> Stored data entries
(* ===== verification/Fmt.v ===== *)
(** * The formatting library

    The program prints through [{fmt}], a library outside the repository.  The
    model has it as a class: the text of an integer under [{:0wX}] and under
    [{}].  A replacement field for a string or a character stands for the text
    itself, so a format string becomes a concatenation.  [FmtLaws] states the
    documented behaviour that theorems rely on; [DigitFmt] is an implementation
    of it, used where a theorem is run. *)

From Stdlib Require Import Ascii.
From stdpp Require Import strings.
From S2P Require Import Prelude StringOps.
Open Scope Z_scope.

Class Fmt := {
  fmt_hex : nat -> Z -> string;    (** [{:0wX}] *)
  fmt_dec : Z -> string;           (** [{}] *)
}.

(** A character of an upper-case hexadecimal number. *)
Definition is_hex (c : ascii) : bool :=
  let n := Z.of_N (N_of_ascii c) in ((48 <=? n) && (n <=? 57)) || ((65 <=? n) && (n <=? 70)).

Fixpoint all_chars (P : ascii -> bool) (s : string) : bool :=
  match s with EmptyString => true | String c s' => P c && all_chars P s' end.

Class FmtLaws `{F : Fmt} := {
  hex_chars : forall w z, 0 <= z -> all_chars is_hex (fmt_hex w z) = true;
  hex_value : forall w z, 0 <= z -> digits_value 16 (fmt_hex w z) 0 = Some z;
  hex_length : forall w z, 0 <= z < 16 ^ Z.of_nat w -> (0 < w)%nat -> String.length (fmt_hex w z) = w;
  hex_nonempty : forall w z, 0 <= z -> fmt_hex w z <> EmptyString;
  dec_inj : forall a b, fmt_dec a = fmt_dec b -> a = b;
  dec_first : forall z, exists c s, fmt_dec z = String c s /\
    (c = "-"%char \/ exists d, digit_of c = Some d /\ d < 10);
}.

(** One character, one line end. *)
Definition char (c : ascii) : string := String c EmptyString.
Definition newline : string := char "010"%char.

(** ** Consequences for parsing *)

Section Laws.
Context `{L : FmtLaws}.

Lemma strconv16_hex w z : word z -> strconv16 (fmt_hex w z) = Some z.
Proof.
  intros Hz. apply from_chars_value; [apply hex_nonempty | apply hex_value | apply Hz]; apply Hz.
Qed.

Lemma strconv8_hex w z : byte z -> strconv8 (fmt_hex w z) = Some z.
Proof.
  intros Hz. apply from_chars_value; [apply hex_nonempty | apply hex_value | apply Hz]; apply Hz.
Qed.

(** Characters that are not digits do not occur. *)
Lemma all_chars_lacks P c s : all_chars P s = true -> P c = false -> lacks c s = true.
Proof.
  intros H Hc. induction s as [| a s IH]; [done |]. simpl in *.
  apply andb_true_iff in H as [Ha Hs]. apply andb_true_iff. split; [| by apply IH].
  apply negb_true_iff, bool_decide_eq_false. intros ->. congruence.
Qed.

Lemma lacks_hex c w z : 0 <= z -> is_hex c = false -> lacks c (fmt_hex w z) = true.
Proof. intros Hz. apply all_chars_lacks. by apply hex_chars. Qed.

Lemma hex_inj w a b : 0 <= a -> 0 <= b -> fmt_hex w a = fmt_hex w b -> a = b.
Proof.
  intros Ha Hb E. pose proof (hex_value w a Ha) as Va. rewrite E, hex_value in Va by done. congruence.
Qed.
End Laws.

(** ** An implementation *)

Definition digit_char (d : Z) : ascii := ascii_of_N (Z.to_N (if d <? 10 then 48 + d else 55 + d)).

(** The [n] last digits of [z]. *)
Fixpoint digits (base : Z) (n : nat) (z : Z) : string :=
  match n with
  | O => EmptyString
  | S n' => digits base n' (z / base) +:+ char (digit_char (z mod base))
  end.

(** The number of digits of [z], at least one; [fuel] bounds it. *)
Fixpoint ndigits (base : Z) (fuel : nat) (z : Z) : nat :=
  match fuel with
  | O => 1
  | S n => if z <? base then 1 else S (ndigits base n (z / base))
  end.

Definition number (base : Z) (w : nat) (z : Z) : string :=
  digits base (Nat.max w (ndigits base (Z.to_nat (Z.log2 z)) z)) z.

#[local] Instance DigitFmt : Fmt := {
  fmt_hex := number 16;
  fmt_dec z := if z <? 0 then String "-" (number 10 0 (- z)) else number 10 0 z;
}.

Lemma digit_char_in base d : 0 <= d < base -> base <= 16 -> digit_in base (digit_char d) = Some d.
Proof.
  intros Hd Hb.
  assert (E : digit_of (digit_char d) = Some d).
  { pose proof (range_forall 16 (fun d => match digit_of (digit_char d) with
      | Some e => e =? d | None => false end) ltac:(vm_compute; reflexivity) d ltac:(lia)) as H.
    simpl in H. destruct (digit_of _); [| done]. f_equal. by apply Z.eqb_eq. }
  unfold digit_in. rewrite E. by rewrite (proj2 (Z.ltb_lt d base) (proj2 Hd)).
Qed.

Lemma digit_char_hex d : 0 <= d < 16 -> is_hex (digit_char d) = true.
Proof. apply (range_forall 16 (fun d => is_hex (digit_char d))). vm_compute. reflexivity. Qed.

Lemma digits_value_app base s t acc :
  digits_value base (s +:+ t) acc =
  match digits_value base s acc with Some v => digits_value base t v | None => None end.
Proof.
  revert acc. induction s as [| c s IH]; intros acc; simpl; [done |]. by case_match.
Qed.

Lemma all_chars_app P s t : all_chars P (s +:+ t) = all_chars P s && all_chars P t.
Proof. induction s as [| c s IH]; simpl; [done |]. by rewrite IH, andb_assoc. Qed.

Lemma string_length_app s t : String.length (s +:+ t) = (String.length s + String.length t)%nat.
Proof. induction s as [| c s IH]; simpl; [done | by f_equal]. Qed.

Lemma digits_length base n z : String.length (digits base n z) = n.
Proof. revert z. induction n as [| n IH]; intros z; simpl; [done |]. rewrite string_length_app, IH. simpl. lia. Qed.

Lemma digits_chars base n z : 0 < base <= 16 -> all_chars is_hex (digits base n z) = true.
Proof.
  intros Hb. revert z. induction n as [| n IH]; intros z; simpl; [done |].
  rewrite all_chars_app, IH. simpl. rewrite digit_char_hex; [done |].
  pose proof (Z.mod_pos_bound z base). lia.
Qed.

Lemma digits_value_digits base n z : 1 < base <= 16 -> 0 <= z < base ^ Z.of_nat n ->
  digits_value base (digits base n z) 0 = Some z.
Proof.
  intros Hb. revert z. induction n as [| n IH]; intros z Hz.
  - simpl in *. f_equal. lia.
  - rewrite Nat2Z.inj_succ, Z.pow_succ_r in Hz by lia. cbn [digits].
    rewrite digits_value_app, IH.
    + simpl. rewrite digit_char_in; [| apply Z.mod_pos_bound; lia | lia]. f_equal.
      pose proof (Z.div_mod z base). lia.
    + split; [apply Z.div_pos; lia | apply Z.div_lt_upper_bound; lia].
Qed.

Lemma ndigits_enough base fuel z : 1 < base -> 0 <= z < base ^ (Z.of_nat fuel + 1) ->
  z < base ^ Z.of_nat (ndigits base fuel z).
Proof.
  intros Hb. revert z. induction fuel as [| n IH]; intros z Hz; simpl.
  - replace (Z.of_nat 0 + 1) with 1 in Hz by lia. lia.
  - destruct (Z.ltb_spec z base); [rewrite Z.pow_1_r; lia |].
    rewrite Nat2Z.inj_succ, Z.pow_succ_r by lia.
    assert (0 <= z / base < base ^ (Z.of_nat n + 1)) as Hd.
    { split; [apply Z.div_pos; lia |]. apply Z.div_lt_upper_bound; [lia |].
      rewrite <- Z.pow_succ_r by lia. replace (Z.succ (Z.of_nat n + 1)) with (Z.of_nat (S n) + 1) by lia. apply Hz. }
    specialize (IH _ Hd). pose proof (Z.div_mod z base). pose proof (Z.mod_pos_bound z base). nia.
Qed.

Lemma ndigits_min base fuel z w : 1 < base -> 0 <= z < base ^ Z.of_nat w -> (0 < w)%nat ->
  (ndigits base fuel z <= w)%nat.
Proof.
  intros Hb. revert z w. induction fuel as [| n IH]; intros z w Hz Hw; simpl; [lia |].
  destruct (Z.ltb_spec z base); [lia |]. destruct w as [| [| w]]; [lia | rewrite Z.pow_1_r in Hz; lia |].
  apply le_n_S, IH; [| lia]. split; [apply Z.div_pos; lia |]. apply Z.div_lt_upper_bound; [lia |].
  rewrite <- Z.pow_succ_r by lia. rewrite <- Nat2Z.inj_succ. apply Hz.
Qed.

Lemma number_fuel base z : 1 < base -> 0 <= z -> z < base ^ (Z.of_nat (Z.to_nat (Z.log2 z)) + 1).
Proof.
  intros Hb Hz. rewrite Z2Nat.id by apply Z.log2_nonneg.
  destruct (Z.eq_dec z 0) as [-> |]; [simpl; lia |].
  pose proof (Z.log2_spec z ltac:(lia)) as [_ H]. apply Z.lt_le_trans with (1 := H).
  apply Z.pow_le_mono_l. lia.
Qed.

Lemma number_value base w z : 1 < base <= 16 -> 0 <= z -> digits_value base (number base w z) 0 = Some z.
Proof.
  intros Hb Hz. apply digits_value_digits; [done |]. split; [done |].
  apply Z.lt_le_trans with (base ^ Z.of_nat (ndigits base (Z.to_nat (Z.log2 z)) z)).
  - apply ndigits_enough; [lia |]. split; [done | apply number_fuel; lia].
  - apply Z.pow_le_mono_r; lia.
Qed.

Lemma number_length base w z : String.length (number base w z) =
  Nat.max w (ndigits base (Z.to_nat (Z.log2 z)) z).
Proof. apply digits_length. Qed.

Lemma ndigits_pos base fuel z : (0 < ndigits base fuel z)%nat.
Proof. destruct fuel; simpl; [| case_match]; lia. Qed.

Lemma number_nonempty base w z : number base w z <> EmptyString.
Proof.
  intros E. pose proof (number_length base w z) as H. rewrite E in H. simpl in H.
  pose proof (ndigits_pos base (Z.to_nat (Z.log2 z)) z). lia.
Qed.

(** A decimal number starts with a digit. *)
Lemma number_first z : 0 <= z -> exists c s, number 10 0 z = String c s /\ exists d, digit_of c = Some d /\ d < 10.
Proof.
  intros Hz. pose proof (number_value 10 0 z ltac:(lia) Hz) as H.
  destruct (number 10 0 z) as [| c s] eqn:E; [by apply number_nonempty in E |].
  exists c, s. split; [done |]. simpl in H. unfold digit_in in H.
  destruct (digit_of c) as [d |]; [| done]. destruct (Z.ltb_spec d 10); [| done]. by exists d.
Qed.

#[local] Instance DigitFmtLaws : FmtLaws.
Proof.
  constructor; simpl.
  - intros w z _. apply digits_chars. lia.
  - intros w z. apply number_value. lia.
  - intros w z Hz Hw. rewrite number_length. pose proof (ndigits_min 16 (Z.to_nat (Z.log2 z)) z w). lia.
  - intros w z _. apply number_nonempty.
  - intros a b.
    destruct (Z.ltb_spec a 0), (Z.ltb_spec b 0); intros E.
    + injection E as E. pose proof (number_value 10 0 (- a)) as Va.
      rewrite E, number_value in Va by lia. assert (- b = - a) by (injection Va; lia || done). lia.
    + destruct (number_first b) as (c & s & E' & d & Hd & _); [done |]. rewrite E' in E.
      injection E as <- _. done.
    + destruct (number_first a) as (c & s & E' & d & Hd & _); [done |]. rewrite E' in E.
      injection E as -> _. done.
    + pose proof (number_value 10 0 a) as Va. rewrite E, number_value in Va by lia.
      assert (b = a) by (injection Va; lia || done). lia.
  - intros z. destruct (Z.ltb_spec z 0).
    + eexists _, _. split; [reflexivity |]. by left.
    + destruct (number_first z) as (c & s & -> & Hd); [done |]. exists c, s. split; [done |]. by right.
Qed.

> WORK INSTRUCTIONS
Reproduce, exactly as they stand in the data above, the lines from the one that holds "pose proof (Z.mod_pos_bound z base). lia." to the one that holds "assert (0 <= z", inclusive.

> YOUR RESPONSE
  pose proof (Z.mod_pos_bound z base). lia.
Qed.

Lemma digits_value_digits base n z : 1 < base <= 16 -> 0 <= z < base ^ Z.of_nat n ->
  digits_value base (digits base n z) 0 = Some z.
Proof.
  intros Hb. revert z. induction n as [| n IH]; intros z Hz.
  - simpl in *. f_equal. lia.
  - rewrite Nat2Z.inj_succ, Z.pow_succ_r in Hz by lia. cbn [digits].
    rewrite digits_value_app, IH.
    + simpl. rewrite digit_char_in; [| apply Z.mod_pos_bound; lia | lia]. f_equal.
      pose proof (Z.div_mod z base). lia.
    + split; [apply Z.div_pos; lia | apply Z.div_lt_upper_bound; lia].
Qed.

Lemma ndigits_enough base fuel z : 1 < base -> 0 <= z < base ^ (Z.of_nat fuel + 1) ->
  z < base ^ Z.of_nat (ndigits base fuel z).
Proof.
  intros Hb. revert z. induction fuel as [| n IH]; intros z Hz; simpl.
  - replace (Z.of_nat 0 + 1) with 1 in Hz by lia. lia.
  - destruct (Z.ltb_spec z base); [rewrite Z.pow_1_r; lia |].
    rewrite Nat2Z.inj_succ, Z.pow_succ_r by lia.
    assert (0 <= z / base < base ^ (Z.of_nat n + 1)) as Hd.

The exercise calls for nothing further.